* What is needed *
Go through the records below and return each line that has "Hother" in it.

* Input material *
Lemma recorded_after_offer options t r t' :
  createAndSendOffer options t = (r, t') ->
  offersSent t' <> offersSent t ->
  transceiverCodecs t'
  = recordTransceiverCodecs (GetTransceivers (pc t')) (transceiverCodecs t).
Proof.
  intros Hrun Hsent. apply createAndSendOffer_outcome in Hrun.
  assert (Hoffer : forall t0 r0 t0',
    createOfferAndSend options t0 = (r0, t0') ->
    offersSent t0' <> offersSent t0 ->
    transceiverCodecs t0'
    = recordTransceiverCodecs (GetTransceivers (pc t0')) (transceiverCodecs t0)).
  { intros t0 r0 t0' Hoffer Hne.
    apply createOfferAndSend_cases in Hoffer
      as [(e & _ & _ & Hs)|[(o & e & _ & _ & Hs)|(o & _ & _ & _ & _ & _ & Hrec & _)]];
      [| |done]; unfold sameFields in Hs; destruct Hne; by intuition. }
  destruct Hrun as [ | | | sd err t1 _ _ _ Hcall | sd t1 r t' _ _ _ Hcall Hrest
                     | r t' _ _ _ Hrest ]; try done.
  - apply call_SetRemoteDescription_trace in Hcall as (_ & Hsame & _).
    unfold sameFields in Hsame. destruct Hsent. by intuition.
  - apply call_SetRemoteDescription_trace in Hcall as (_ & Hsame & _).
    unfold sameFields in Hsame. destruct Hsame as (Hc & _ & _ & _ & _ & Hs).
    rewrite <- Hc. apply (Hoffer _ _ _ Hrest). congruence.
  - by apply (Hoffer _ _ _ Hrest).
Qed.

(** X6.  What an offer records is what GetTransceiverForSending later
    consults.  After a createAndSendOffer that sent an offer, the record of
    a mid is the codec list of the last transceiver with that mid whose
    sender has a track, so each of that sender's codecs matches the
    record; and a mid that no track-carrying transceiver has keeps the
    record it had. *)
Theorem offer_records_sender_codecs (options : option OfferOptions) (t t' : PCTransport PC)
    (r : option error) :
  createAndSendOffer options t = (r, t') ->
  offersSent t' <> offersSent t ->
  (forall before transceiver sender track after,
     GetTransceivers (pc t') = before ++ transceiver :: after ->
     Sender transceiver = Some sender ->
     Track sender = Some track ->
     Forall (fun other => Mid other = Mid transceiver -> ~ carriesTrack other) after ->
     codecsOfMid (Mid transceiver) t' = map Capability (Codecs sender)
     /\ forall params, params ∈ Codecs sender ->
          codecMatches (Capability params) (codecsOfMid (Mid transceiver) t') = true)
  /\ (forall mid,
        Forall (fun other => Mid other = mid -> ~ carriesTrack other)
          (GetTransceivers (pc t')) ->
        codecsOfMid mid t' = codecsOfMid mid t).
Proof.
  intros Hrun Hsent. pose proof (recorded_after_offer _ _ _ _ Hrun Hsent) as Hrec.
  split.
  - intros before tr sender track after Hsplit Hsender Htrack Hafter.
    assert (Hlookup : codecsOfMid (Mid tr) t' = map Capability (Codecs sender)).
    { unfold codecsOfMid. rewrite Hrec, Hsplit.
      erewrite recordTransceiverCodecs_last; [done | done | done |].
      eapply Forall_impl; [exact Hafter|]. intros other Hother Hmid.
      by apply not_carriesTrack, Hother. }
    split; [done|]. intros params Hin. rewrite Hlookup.
    apply codecMatches_spec. exists (Capability params). split; [|done].
    apply list_elem_of_fmap. by exists params.
  - intros mid Hnone. unfold codecsOfMid. rewrite Hrec.
    rewrite recordTransceiverCodecs_other; [done|].
    eapply Forall_impl; [exact Hnone|]. intros other Hother Hmid.
    by apply not_carriesTrack, Hother.
Qed.

(** X7.  The ICE-restart override.  In AwaitingClient, on a transport with
    a handler whose peer connection is not Closed and not gathering, an
    ICE restart with a current remote description first sets that
    description on the peer connection again.  If the peer connection
    rejects it, the error is returned, no offer is asked for and nothing
    else changes.  If it accepts it, the peer connection is asked for one
    offer with the same options, and either the offer is sent, leaving the
    state AwaitingClient and the restart flag cleared, or the error of the
    offer is returned and the state stays AwaitingClient. *)
Theorem ice_restart_overrides_pending_offer (options : option OfferOptions)
    (t t' : PCTransport PC) (r : option error) (currentSD : SessionDescription) :
  onOffer t <> None ->
  ConnectionState (pc t) <> PeerConnectionStateClosed ->
  ICEGatheringState_ (pc t) <> ICEGatheringStateGathering ->
  negotiationState t = negotiationStateClient ->
  isICERestart options = true ->
  CurrentRemoteDescription (pc t) = Some currentSD ->
  createAndSendOffer options t = (r, t') ->
  exists rest,
    during t t' = (CallSetRemoteDescription currentSD,
                   (pc_SetRemoteDescription currentSD (pc t)).1) :: rest
    /\ negotiationState t' = negotiationStateClient
    /\ match (pc_SetRemoteDescription currentSD (pc t)).1 with
       | Some err => r = Some err /\ rest = [] /\ sameFields t t'
       | None =>
           offersRequested rest = [options]
           /\ match r with
              | None => (exists offer, offersSent t' = offersSent t ++ [offer])
                        /\ restartAfterGathering t' = false
              | Some err => sameFields t t'
              end
       end.
Proof.
  intros Hhandler Hopen Hgather Hstate Hrestart Hcur Hrun.
  unfold createAndSendOffer in Hrun.
  destruct (onOffer t) as [handler|]; [|done].
  rewrite bool_decide_eq_false_2 in Hrun by done.
  rewrite Hrestart, (bool_decide_eq_false_2 _ Hgather), Hstate, Hcur in Hrun.
  simpl in Hrun.
  destruct (call_SetRemoteDescription currentSD t) as [res t1] eqn:Hcall.
  apply call_SetRemoteDescription_trace in Hcall as (Htr & Hsame & Hpc).
  rewrite <- Hpc. simpl. destruct res as [err|].
  - injection Hrun as <- <-. exists []. rewrite (during_app _ _ _ Htr).
    unfold sameFields in Hsame. split; [done|]. split; [by intuition congruence|].
    by repeat split; intuition.
  - apply createOfferAndSend_cases in Hrun
      as [(e & -> & Htr' & Hs)|[(o & e & -> & Htr' & Hs)|(o & -> & Htr' & Ho & Hn & Hf & _)]].
    + eexists. rewrite (during_app t t' ([(CallSetRemoteDescription currentSD, None)]
                          ++ [(CallCreateOffer options, Some e)]))
        by (by rewrite Htr', Htr, <- app_assoc).
      pose proof (sameFields_trans _ _ _ Hsame Hs) as Hall.
      split; [done|]. unfold sameFields in Hall. split; [intuition congruence|].
      by split.
    + eexists. rewrite (during_app t t' ([(CallSetRemoteDescription currentSD, None)]
                          ++ [(CallCreateOffer options, None);
                              (CallSetLocalDescription o, Some e)]))
        by (by rewrite Htr', Htr, <- app_assoc).
      pose proof (sameFields_trans _ _ _ Hsame Hs) as Hall.
      split; [done|]. unfold sameFields in Hall. split; [intuition congruence|].
      by split.
    + eexists. rewrite (during_app t t' ([(CallSetRemoteDescription currentSD, None)]
                          ++ [(CallCreateOffer options, None);
                              (CallSetLocalDescription o, None)]))
        by (by rewrite Htr', Htr, <- app_assoc).
      unfold sameFields in Hsame.
      split; [done|]. split; [done|]. split; [done|]. split; [|done].
      exists o. rewrite Ho. by intuition congruence.
Qed.


End Transport.

(** *** Scenarios on the scripted peer connection *)

Lemma scripted_rejected_description_not_set sd (p : Scripted.PC) err p' :
  RemoteDescription p = None ->
  pc_SetRemoteDescription sd p = (Some err, p') ->
  RemoteDescription p' = None.
Proof.
  simpl. unfold Scripted.setRemoteDescription, Scripted.next. intros Hnone.
  destruct (Scripted.script p) as [|[e|] rest]; simpl; intros [= <- <-]; exact Hnone.
Qed.

(** S4: two candidates, then the remote offer. *)
Example candidate_buffering :
  pcTrace (signals [SigAddICECandidate c1; SigAddICECandidate c2;
                    SigSetRemoteDescription remoteOffer] (NewPCTransport freshPC)).2
  = [(CallSetRemoteDescription remoteOffer, None);
     (CallAddICECandidate c1, None); (CallAddICECandidate c2, None)].
Proof. reflexivity. Qed.

(** S5: the answer that arrives in RetryPending is followed by a second
    offer, and the state is AwaitingClient again. *)
Example retry_after_answer :
  negotiationState retryPending = negotiationRetry
  /\ length (offersSent retryPending) = 1%nat
  /\ negotiationState (SetRemoteDescription remoteAnswer retryPending).2
     = negotiationStateClient
  /\ length (offersSent (SetRemoteDescription remoteAnswer retryPending).2) = 2%nat.
Proof. repeat split. Qed.

(** S6: an ICE restart asked for during gathering waits; gathering
    complete sends it and clears the flag. *)
Example ice_restart_during_gathering :
  let t0 := OnOffer (Some 0%nat) (NewPCTransport gatheringPC) in
  let t1 := (createAndSendOffer iceRestartOptions t0).2 in
  let t2 := set_pc (Scripted.mkPC None None PeerConnectionStateConnected
                      ICEGatheringStateComplete [] []) t1 in
  let t3 := onICEGatheringStateChange ICEGathererStateComplete t2 in
  offersSent t1 = [] /\ restartAfterGathering t1 = true
  /\ length (offersSent t3) = 1%nat /\ restartAfterGathering t3 = false
  /\ offersRequested (pcTrace t3) = [iceRestartOptions].
Proof. repeat split. Qed.

(** The amended C1 on S4: both candidates reach the peer connection once,
    in order, inside the call that sets the remote offer. *)
Lemma candidates_buffered_then_drained_witness :
  let before := [SigAddICECandidate c1; SigAddICECandidate c2] in
  let t1 := (signals before (NewPCTransport freshPC)).2 in
  pendingCandidates t1 = [c1; c2]
  /\ attempted (pcTrace t1) = []
  /\ applied (pcTrace (SetRemoteDescription remoteOffer t1).2) = [c1; c2]
  /\ pendingCandidates (SetRemoteDescription remoteOffer t1).2 = [].
Proof.
  pose proof (candidates_buffered_then_drained freshPC
                [SigAddICECandidate c1; SigAddICECandidate c2] remoteOffer None
                (SetRemoteDescription remoteOffer
                   (signals [SigAddICECandidate c1; SigAddICECandidate c2]
                      (NewPCTransport freshPC)).2).2
                scripted_rejected_description_not_set
                eq_refl eq_refl eq_refl eq_refl)
    as (_ & _ & Hpending & Hnone & _ & Happlied & _ & Hempty).
  exact (conj Hpending (conj Hnone (conj Happlied Hempty))).
Defined.

(** C1 as worded fails when a drain stops part-way.  The queue is kept
    whole while the peer connection now has a remote description: [c3],
    submitted next, goes straight to the peer connection, and the
    SetRemoteDescription that succeeds applies [c1] a second time. *)
Lemma candidate_applied_twice_after_failed_drain :
  ~ NoLostCandidates thirdCallFails
      [SigAddICECandidate c1; SigAddICECandidate c2;
       SigSetRemoteDescription remoteOffer; SigAddICECandidate c3]
      remoteOffer.
Proof.
  intros Hclaim. unfold NoLostCandidates in Hclaim.
  specialize (Hclaim eq_refl).
  assert (Hfirst : forall (i : nat) sd0,
    [SigAddICECandidate c1; SigAddICECandidate c2;
     SigSetRemoteDescription remoteOffer; SigAddICECandidate c3] !! i
      = Some (SigSetRemoteDescription sd0) ->
    (signals [SigAddICECandidate c1; SigAddICECandidate c2;
              SigSetRemoteDescription remoteOffer; SigAddICECandidate c3]
       (NewPCTransport thirdCallFails)).1 !! i
      <> Some None).
  { intros [|[|[|[|i]]]] sd0 Hi; simpl in Hi; discriminate. }
  destruct (Hclaim Hfirst eq_refl) as [Honce _].
  vm_compute in Honce. discriminate Honce.
Qed.

Example failed_drain_then_second_description :
  let before := [SigAddICECandidate c1; SigAddICECandidate c2;
                 SigSetRemoteDescription remoteOffer; SigAddICECandidate c3] in
  let t1 := (signals before (NewPCTransport thirdCallFails)).2 in
  let t2 := (SetRemoteDescription remoteOffer t1).2 in
  (signals before (NewPCTransport thirdCallFails)).1 = [None; None; Some "rejected"; None]
  /\ (SetRemoteDescription remoteOffer t1).1 = None
  /\ submitted before = [c1; c2; c3]
  /\ applied (pcTrace t2) = [c1; c3; c1; c2]
  /\ applied (during t1 t2) = [c1; c2].
Proof. repeat split. Qed.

* Expected answer *
      eapply Forall_impl; [exact Hafter|]. intros other Hother Hmid.
      by apply not_carriesTrack, Hother. }
    eapply Forall_impl; [exact Hnone|]. intros other Hother Hmid.
    by apply not_carriesTrack, Hother.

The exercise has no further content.